Every line of the material below should be copied exactly.

#####

(* ===== verification/StompFacts.v ===== *)
(** * What a client of a Stomp broker can rely on

    A text message from one client to another; requests and their receipts; what
    becomes of the headers of a message that is received and sent again. *)

From S2P Require Import Prelude DataStreams PrimitiveTypes Support BooleanStreams Wire BaseMarshaller Commands Layouts Destinations.
From S2P Require Import MarshallerBase IdMarshallers MessageMarshallers MessageBodies Failover Consumer Numbers StompFrames Stomp StompLaws.
Import StompCommandConstants.
Import StompFrame(without, without_app, without_neq, without_weaken, header_ok, lengths_ok).

(** The names of the headers the protocol uses for a message: those the receiver makes
    something of, and the others. *)
Definition interpreted : list (list Z) :=
  [HEADER_DESTINATION; HEADER_CORRELATIONID; HEADER_EXPIRES; HEADER_JMSPRIORITY; HEADER_TYPE; HEADER_REPLYTO;
   HEADER_PERSISTENT; HEADER_TRANSACTIONID; HEADER_CONTENTLENGTH; str "JMSXDeliveryCount"; str "JMSXGroupID"; str "JMSXGroupSeq"].
Definition reserved : list (list Z) :=
  interpreted ++ [HEADER_MESSAGEID; HEADER_SUBSCRIPTION; HEADER_TIMESTAMP; HEADER_REDELIVERED; HEADER_RECEIPT_REQUIRED].
Definition is_interpreted (k : list Z) : bool := existsb (same k) interpreted.
Definition is_reserved (k : list Z) : bool := existsb (same k) reserved.

(** ** The headers of a message that is sent *)
Section Sending.
Context `{Platform} `{FloatText}.

Definition optional (b : bool) (n v : list Z) : list (list Z * list Z) := if b then [(n, v)] else [].
Definition destination_text (d : ActiveMQDestination.t) : list Z :=
  prefix_of (ActiveMQDestination.destinationType d) ++ ActiveMQDestination.physicalName d.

#####

[RESPONSE BOX]
(* ===== verification/StompFacts.v ===== *)
(** * What a client of a Stomp broker can rely on

    A text message from one client to another; requests and their receipts; what
    becomes of the headers of a message that is received and sent again. *)

From S2P Require Import Prelude DataStreams PrimitiveTypes Support BooleanStreams Wire BaseMarshaller Commands Layouts Destinations.
From S2P Require Import MarshallerBase IdMarshallers MessageMarshallers MessageBodies Failover Consumer Numbers StompFrames Stomp StompLaws.
Import StompCommandConstants.
Import StompFrame(without, without_app, without_neq, without_weaken, header_ok, lengths_ok).

(** The names of the headers the protocol uses for a message: those the receiver makes
    something of, and the others. *)
Definition interpreted : list (list Z) :=
  [HEADER_DESTINATION; HEADER_CORRELATIONID; HEADER_EXPIRES; HEADER_JMSPRIORITY; HEADER_TYPE; HEADER_REPLYTO;
   HEADER_PERSISTENT; HEADER_TRANSACTIONID; HEADER_CONTENTLENGTH; str "JMSXDeliveryCount"; str "JMSXGroupID"; str "JMSXGroupSeq"].
Definition reserved : list (list Z) :=
  interpreted ++ [HEADER_MESSAGEID; HEADER_SUBSCRIPTION; HEADER_TIMESTAMP; HEADER_REDELIVERED; HEADER_RECEIPT_REQUIRED].
Definition is_interpreted (k : list Z) : bool := existsb (same k) interpreted.
Definition is_reserved (k : list Z) : bool := existsb (same k) reserved.

(** ** The headers of a message that is sent *)
Section Sending.
Context `{Platform} `{FloatText}.

Definition optional (b : bool) (n v : list Z) : list (list Z * list Z) := if b then [(n, v)] else [].
Definition destination_text (d : ActiveMQDestination.t) : list Z :=
  prefix_of (ActiveMQDestination.destinationType d) ++ ActiveMQDestination.physicalName d.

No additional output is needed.